A metaheuristic approach for efficient and effective sketch-to-metric map alignment

Sketching as a natural mode for human communication and creative processes presents opportunities for improving human–computer interaction in geospatial information systems. However, to use a sketch map as user input, it must be localized within the underlying spatial data set of the information system, the base metric map. This can be achieved by a matching process called qualitative map alignment in which qualitative spatial representations of the two input maps are used to establish correspondences between each sketched object and one or more objects in the metric map.

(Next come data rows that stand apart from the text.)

Lemma final_reduction_same_upper (h t1 t2 : mem) (modulus result : ptr) (L : nat) :
  (forall i, (i < L)%nat -> t1 (L + i)%nat = t2 (L + i)%nat) ->
  forall q,
    final_reduction h t1 modulus result L q =
    final_reduction h t2 modulus result L q.
Proof.
  intros Ht. unfold final_reduction.
  set (g1 := memcpy h result t1 L L). set (g2 := memcpy h result t2 L L).
  assert (Hg : forall q, g1 q = g2 q).
  { intros q. unfold g1, g2, memcpy.
    destruct (Nat.leb_spec result q); destruct (Nat.ltb_spec q (result + L));
      cbn [andb]; try reflexivity.
    apply Ht. lia. }
  rewrite (compare_limbs_ext g1 g2 result modulus L
             (fun i _ => Hg _) (fun i _ => Hg _)).
  destruct (compare_limbs result modulus g2 L >=? 0); [|exact Hg].
  intros q.
  apply (sub_with_borrow_ext g1 g2 result modulus result L (fun _ => True));
    auto.
Qed.

(** The product buffer each build passes to its reduction loop. *)
Lemma product_buffer (NEON_AVAILABLE : bool) (t h : mem) (a b : ptr) (L : nat) :
  limbs_ok h a L -> limbs_ok h b L ->
  let p := if NEON_AVAILABLE then neon_schoolbook_mul h a b t L
           else scalar_schoolbook h a b t L in
  limbs_ok p 0 (2 * L) /\ eval p 0 (2 * L) = eval h a L * eval h b L.
Proof.
  intros Ha Hb. destruct NEON_AVAILABLE.
  - apply neon_schoolbook_mul_spec; assumption.
  - apply scalar_schoolbook_spec; assumption.
Qed.

Lemma montgomery_mul_generic_unfold (NEON_AVAILABLE : bool) (t h : mem)
    (a b modulus : ptr) (mu : Z) (result : ptr) (L : nat) :
  montgomery_mul_generic NEON_AVAILABLE t h a b modulus mu result L =
  final_reduction h
    (reduce_loop
       (if NEON_AVAILABLE then fun m i => neon_row_body h m modulus i
        else fun m i => scalar_row_body h m modulus i)
       mu L
       (if NEON_AVAILABLE then neon_schoolbook_mul h a b t L
        else scalar_schoolbook h a b t L))
    modulus result L.
Proof. destruct NEON_AVAILABLE; reflexivity. Qed.

Lemma row_body_ok (NEON_AVAILABLE : bool) (h : mem) (modulus : ptr) (L : nat) :
  limbs_ok h modulus L ->
  forall m i j t c,
    0 <= m < W ->
    (j < L)%nat -> 0 <= t (i + j)%nat < W -> 0 <= c < W ->
    exists v c',
      (if NEON_AVAILABLE then fun m i => neon_row_body h m modulus i
       else fun m i => scalar_row_body h m modulus i) m i j (t, c)
      = (wr t (i + j) v, c') /\
      0 <= v < W /\ 0 <= c' < W /\
      v + W * c' = m * h (modulus + j)%nat + t (i + j)%nat + c.
Proof.
  intros Hm m i j t c Hm0. destruct NEON_AVAILABLE.
  - apply (neon_row_body_ok h m modulus i L Hm0 Hm).
  - apply (scalar_row_body_ok h m modulus i L Hm0 Hm).
Qed.

(** Two calls whose operand products are equal return the same memory,
    whichever build runs them and whatever their stack arrays hold. *)
Lemma montgomery_mul_generic_agree (N1 N2 : bool) (t1 t2 h : mem)
    (a1 b1 a2 b2 modulus : ptr) (mu : Z) (result : ptr) (L : nat) :
  limbs_ok h a1 L -> limbs_ok h b1 L -> limbs_ok h a2 L -> limbs_ok h b2 L ->
  limbs_ok h modulus L ->
  eval h a1 L * eval h b1 L = eval h a2 L * eval h b2 L ->
  forall q,
    montgomery_mul_generic N1 t1 h a1 b1 modulus mu result L q =
    montgomery_mul_generic N2 t2 h a2 b2 modulus mu result L q.
Proof.
  intros Ha1 Hb1 Ha2 Hb2 Hm E q. rewrite !montgomery_mul_generic_unfold.
  destruct (product_buffer N1 t1 h a1 b1 L Ha1 Hb1) as [O1 V1].
  destruct (product_buffer N2 t2 h a2 b2 L Ha2 Hb2) as [O2 V2].
  cbv zeta in O1, V1, O2, V2.
  destruct (reduce_loop_agree h modulus mu L _ _
              (row_body_ok N1 h modulus L Hm) (row_body_ok N2 h modulus L Hm)
              _ _ O1 O2 ltac:(rewrite V1, V2; exact E)) as (R1 & R2 & ER).
  apply final_reduction_same_upper. intros i Hi.
  apply (eval_inj _ _ 0 0 (2 * L) R1 R2 ER (L + i)%nat). lia.
Qed.

(** ** [compare_limbs] *)

(** X1.  On limb sequences of [uint64_t] values, [compare_limbs] returns
    -1, 0 or 1 according to the order of the two numbers, and 0 exactly
    when the sequences are equal limb by limb. *)
Theorem compare_limbs_order (h : mem) (a b : ptr) (L : nat) :
  limbs_ok h a L -> limbs_ok h b L ->
  (compare_limbs a b h L = -1 <-> eval h a L < eval h b L) /\
  (compare_limbs a b h L = 1 <-> eval h a L > eval h b L) /\
  (compare_limbs a b h L = 0 <->
     forall i, (i < L)%nat -> h (a + i)%nat = h (b + i)%nat).
Proof.
  intros Ha Hb.
  destruct (compare_limbs_spec h a b L Ha Hb) as [[E Hc]|[[E Hc]|[E Hc]]];
    rewrite E.
  - split; [split; [intros _; exact Hc | reflexivity]|].
    split; [split; [discriminate | lia]|].
    split; [discriminate|]. intros Heq. exfalso.
    assert (eval h a L = eval h b L) by (apply eval_ext, Heq). lia.
  - split; [split; [discriminate | lia]|].
    split; [split; [discriminate | lia]|].
    split; [|reflexivity]. intros _. apply eval_inj; assumption.
  - split; [split; [discriminate | lia]|].
    split; [split; [intros _; exact Hc | reflexivity]|].
    split; [discriminate|]. intros Heq. exfalso.
    assert (eval h a L = eval h b L) by (apply eval_ext, Heq). lia.
Qed.

Lemma compare_limbs_order_witness :
  let h := store (store zero_mem 0 [5; 0; 0; 1]) 4 [7; 9; 0; 0] in
  (compare_limbs 0 4 h 4 = -1 <-> eval h 0 4 < eval h 4 4) /\
  (compare_limbs 0 4 h 4 = 1 <-> eval h 0 4 > eval h 4 4) /\
  (compare_limbs 0 4 h 4 = 0 <->
     forall i, (i < 4)%nat -> h (0 + i)%nat = h (4 + i)%nat).
Proof.
  intros h. apply (compare_limbs_order h 0 4 4); limbs4.
Defined.

(** ** [neon_schoolbook_mul] *)

(** X2.  For every limb count and all operands, reduced or not,
    [neon_schoolbook_mul] fills the [2 * limb_count] limbs of its output
    with the exact product, whatever the buffer held before. *)
Theorem schoolbook_full_product (h : mem) (a b : ptr) (t : mem) (L : nat) :
  limbs_ok h a L -> limbs_ok h b L ->
  limbs_ok (neon_schoolbook_mul h a b t L) 0 (2 * L) /\
  eval (neon_schoolbook_mul h a b t L) 0 (2 * L) = eval h a L * eval h b L.
Proof. intros Ha Hb. apply neon_schoolbook_mul_spec; assumption. Qed.

(** Both operands [2^256 - 1]. *)
Lemma schoolbook_full_product_witness :
  let ones := [2 ^ 64 - 1; 2 ^ 64 - 1; 2 ^ 64 - 1; 2 ^ 64 - 1] in
  let h := store (store zero_mem 0 ones) 4 ones in
  limbs_ok (neon_schoolbook_mul h 0 4 (fun _ => 7) 4) 0 (2 * 4) /\
  eval (neon_schoolbook_mul h 0 4 (fun _ => 7) 4) 0 (2 * 4) =
  eval h 0 4 * eval h 4 4.
Proof.
  intros ones h. apply (schoolbook_full_product h 0 4 (fun _ => 7) 4); limbs4.
Defined.

(** ** The two builds *)

(** X3.  On all inputs made of [uint64_t] limbs, valid Montgomery
    operands or not, the NEON build and the scalar build of
    [neon_montgomery_mul_4limb] and [neon_montgomery_mul_6limb] leave the
    same memory, and neither depends on what the stack array [t] held on
    entry. *)
Theorem builds_agree (N1 N2 : bool) (t1 t2 h : mem) (a b modulus : ptr)
    (mu : Z) (result : ptr) :
  (limbs_ok h a 4 -> limbs_ok h b 4 -> limbs_ok h modulus 4 ->
   forall q,
     neon_montgomery_mul_4limb N1 t1 h a b modulus mu result q =
     neon_montgomery_mul_4limb N2 t2 h a b modulus mu result q) /\
  (limbs_ok h a 6 -> limbs_ok h b 6 -> limbs_ok h modulus 6 ->
   forall q,
     neon_montgomery_mul_6limb N1 t1 h a b modulus mu result q =
     neon_montgomery_mul_6limb N2 t2 h a b modulus mu result q).
Proof.
  split; intros Ha Hb Hm q.
  - apply (montgomery_mul_generic_agree N1 N2 t1 t2 h a b a b modulus mu result 4);
      auto.
  - apply (montgomery_mul_generic_agree N1 N2 t1 t2 h a b a b modulus mu result 6);
      auto.
Qed.

(** Unreduced operands, an even modulus and an arbitrary [mu]. *)
Lemma builds_agree_witness :
  let h := store (store (store zero_mem 0 [2 ^ 64 - 1; 3; 2 ^ 64 - 5; 2 ^ 63])
                    4 [9; 2 ^ 64 - 1; 2 ^ 64 - 1; 2 ^ 64 - 1])
                 8 [6; 0; 2 ^ 64 - 1; 17] in
  neon_montgomery_mul_4limb true zero_mem h 0 4 8 12345 12 13%nat =
  neon_montgomery_mul_4limb false (fun _ => 99) h 0 4 8 12345 12 13%nat.
Proof.
  intros h.
  apply (proj1 (builds_agree true false zero_mem (fun _ => 99) h 0 4 8 12345 12));
    limbs4.
Defined.

(** X4.  Montgomery multiplication is symmetric in its operands: for all
    inputs made of [uint64_t] limbs, swapping [a] and [b] gives the same
    memory. *)
Theorem montgomery_mul_commutative (NEON_AVAILABLE : bool) (t h : mem)
    (a b modulus : ptr) (mu : Z) (result : ptr) :
  (limbs_ok h a 4 -> limbs_ok h b 4 -> limbs_ok h modulus 4 ->
   forall q,
     neon_montgomery_mul_4limb NEON_AVAILABLE t h a b modulus mu result q =
     neon_montgomery_mul_4limb NEON_AVAILABLE t h b a modulus mu result q) /\
  (limbs_ok h a 6 -> limbs_ok h b 6 -> limbs_ok h modulus 6 ->
   forall q,
     neon_montgomery_mul_6limb NEON_AVAILABLE t h a b modulus mu result q =
     neon_montgomery_mul_6limb NEON_AVAILABLE t h b a modulus mu result q).
Proof.
  split; intros Ha Hb Hm q.
  - apply (montgomery_mul_generic_agree NEON_AVAILABLE NEON_AVAILABLE t t h
             a b b a modulus mu result 4); auto. ring.
  - apply (montgomery_mul_generic_agree NEON_AVAILABLE NEON_AVAILABLE t t h
             a b b a modulus mu result 6); auto. ring.
Qed.

Lemma montgomery_mul_commutative_witness :
  let h := store (store (store zero_mem 0 [1; 2; 3; 4; 5; 6])
                    6 [7; 8; 9; 10; 11; 12])
                 12 [13; 0; 0; 0; 0; 2 ^ 60] in
  neon_montgomery_mul_6limb false zero_mem h 0 6 12 3 18 20%nat =
  neon_montgomery_mul_6limb false zero_mem h 6 0 12 3 18 20%nat.
Proof.
  intros h.
  apply (proj2 (montgomery_mul_commutative false zero_mem h 0 6 12 3 18));
    limbs6.
Defined.

(** ** What a multiplication writes *)

(** X5.  [neon_montgomery_mul_4limb] and [neon_montgomery_mul_6limb]
    write the 4 (resp. 6) words at [result] and nothing else: every other
    word of the caller's memory, the operands and the modulus included
    when they lie outside that block, is as before.  No precondition. *)
Theorem montgomery_mul_writes_result_only (NEON_AVAILABLE : bool) (t h : mem)
    (a b modulus : ptr) (mu : Z) (result q : ptr) :
  (~ region result 4 q ->
   neon_montgomery_mul_4limb NEON_AVAILABLE t h a b modulus mu result q = h q) /\
  (~ region result 6 q ->
   neon_montgomery_mul_6limb NEON_AVAILABLE t h a b modulus mu result q = h q).
Proof.
  split; intros Hq.
  - apply (montgomery_mul_generic_frame NEON_AVAILABLE t h a b modulus mu result 4 q Hq).
  - apply (montgomery_mul_generic_frame NEON_AVAILABLE t h a b modulus mu result 6 q Hq).
Qed.

(** An in-place call, [result = a]: the word just before the block. *)
Lemma montgomery_mul_writes_result_only_witness :
  let h := store zero_mem 0 [1; 2; 3; 4; 5; 6; 7; 8; 9; 10; 11; 12; 13] in
  neon_montgomery_mul_4limb true zero_mem h 4 8 0 77 4 3%nat = h 3%nat.
Proof.
  intros h.
  apply (proj1 (montgomery_mul_writes_result_only true zero_mem h 4 8 0 77 4 3%nat)).
  unfold region. lia.
Defined.

(** ** Reduction with an arbitrary [mu] *)

(** Without any relation between [mu] and the modulus the loop still adds
    a multiple [Q * modulus], [Q < R], to [t]. *)
Lemma reduce_loop_adds_multiple (h : mem) (modulus : ptr) (mu : Z) (L : nat)
    (body : Z -> nat -> nat -> mem * Z -> mem * Z) (t : mem) :
  limbs_ok h modulus L ->
  (forall m i j t c,
    0 <= m < W ->
    (j < L)%nat -> 0 <= t (i + j)%nat < W -> 0 <= c < W ->
    exists v c',
      body m i j (t, c) = (wr t (i + j) v, c') /\
      0 <= v < W /\ 0 <= c' < W /\
      v + W * c' = m * h (modulus + j)%nat + t (i + j)%nat + c) ->
  limbs_ok t 0 (2 * L) ->
  eval t 0 (2 * L) + W ^ Z.of_nat L * eval h modulus L <= W ^ Z.of_nat (2 * L) ->
  limbs_ok (reduce_loop body mu L t) 0 (2 * L) /\
  exists Q, 0 <= Q < W ^ Z.of_nat L /\
    eval (reduce_loop body mu L t) 0 (2 * L) =
    eval t 0 (2 * L) + Q * eval h modulus L.
Proof.
  intros Hm Hbody Ht Hfit. unfold reduce_loop.
  set (M := eval h modulus L) in *.
  assert (HM : 0 <= M) by (apply eval_bounds, Hm).
  set (step := fun (i : nat) (t : mem) => _).
  assert (Hinv : forall k, (k <= L)%nat ->
    limbs_ok (for_loop k step t) 0 (2 * L) /\
    exists Q, 0 <= Q < W ^ Z.of_nat k /\
      eval (for_loop k step t) 0 (2 * L) = eval t 0 (2 * L) + Q * M).
  { induction k as [|k IH]; intros Hk.
    - rewrite for_loop_0. split; [exact Ht|]. exists 0. simpl. lia.
    - rewrite for_loop_S. destruct (IH ltac:(lia)) as (Hok & Q & HQ & Hval).
      set (tk := for_loop k step t) in *.
      set (q := u64 (rd tk k * mu)).
      assert (Hq : 0 <= q < W) by apply u64_range.
      assert (Es : step k tk =
                   let '(t0, carry) := for_loop L (body q k) (tk, 0) in
                   fst (propagate_carry (2 * L - (k + L)) t0 (k + L) carry))
        by reflexivity.
      rewrite Es. clear Es.
      pose proof (row_propagate_spec h q modulus k L (2 * L) (body q k) tk
        ltac:(lia) (fun j t c => Hbody q k j t c Hq) Hok) as Hrp.
      destruct (for_loop L (body q k) (tk, 0)) as [t1 c]. cbv zeta in Hrp.
      destruct Hrp as [Hok2 Hval2]. split; [exact Hok2|].
      pose proof (Wpow_pos k) as Pk. pose proof (Wpow_pos L) as PL.
      pose proof (Wpow_le (S k) L Hk) as Hle. pose proof W_pos as HW.
      rewrite Wpow_S in *.
      exists (Q + q * W ^ Z.of_nat k).
      split; [nia|]. rewrite Hval2.
      + rewrite Hval. fold M. ring.
      + rewrite Hval. fold M.
        assert (HQL : Q + q * W ^ Z.of_nat k < W ^ Z.of_nat L) by nia.
        pose proof (eval_bounds _ _ _ Ht) as Bt.
        destruct (Z.eq_dec M 0) as [E0|E0]; [rewrite E0; lia|].
        assert ((Q + q * W ^ Z.of_nat k) * M < W ^ Z.of_nat L * M) by nia.
        lia. }
  exact (Hinv L (Nat.le_refl L)).
Qed.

The challenge is that, to the best of our knowledge, no method for matching qualitative spatial representations suggested so far is applicable in realistic scenarios due to excessively long runtimes, incorrect algorithm design or the inability to use more than one spatial aspect at a time. We address these challenges with a metaheuristic algorithm which uses novel data structures to match qualitative spatial representations of a pair of maps. We present the design, data structures and performance evaluation of the algorithm using real-world sketch and metric maps as well as on synthetic data. Our algorithm is novel in two main aspects. Firstly, it employs a novel system of matrices known as local compatibility matrices, which facilitate the computation of estimates for the future size of a partial alignment and allow several types of constraints to be used at the same time. Secondly, the heuristic it computes has a higher accuracy than the state-of-the-art heuristic for this task, yet requires less computation. Our algorithm is also a general method for matching labelled graphs, a special case of which is the one involving complete graphs whose edges are labelled with spatial relations. The results of our evaluation demonstrate practical runtime performance and high solution quality.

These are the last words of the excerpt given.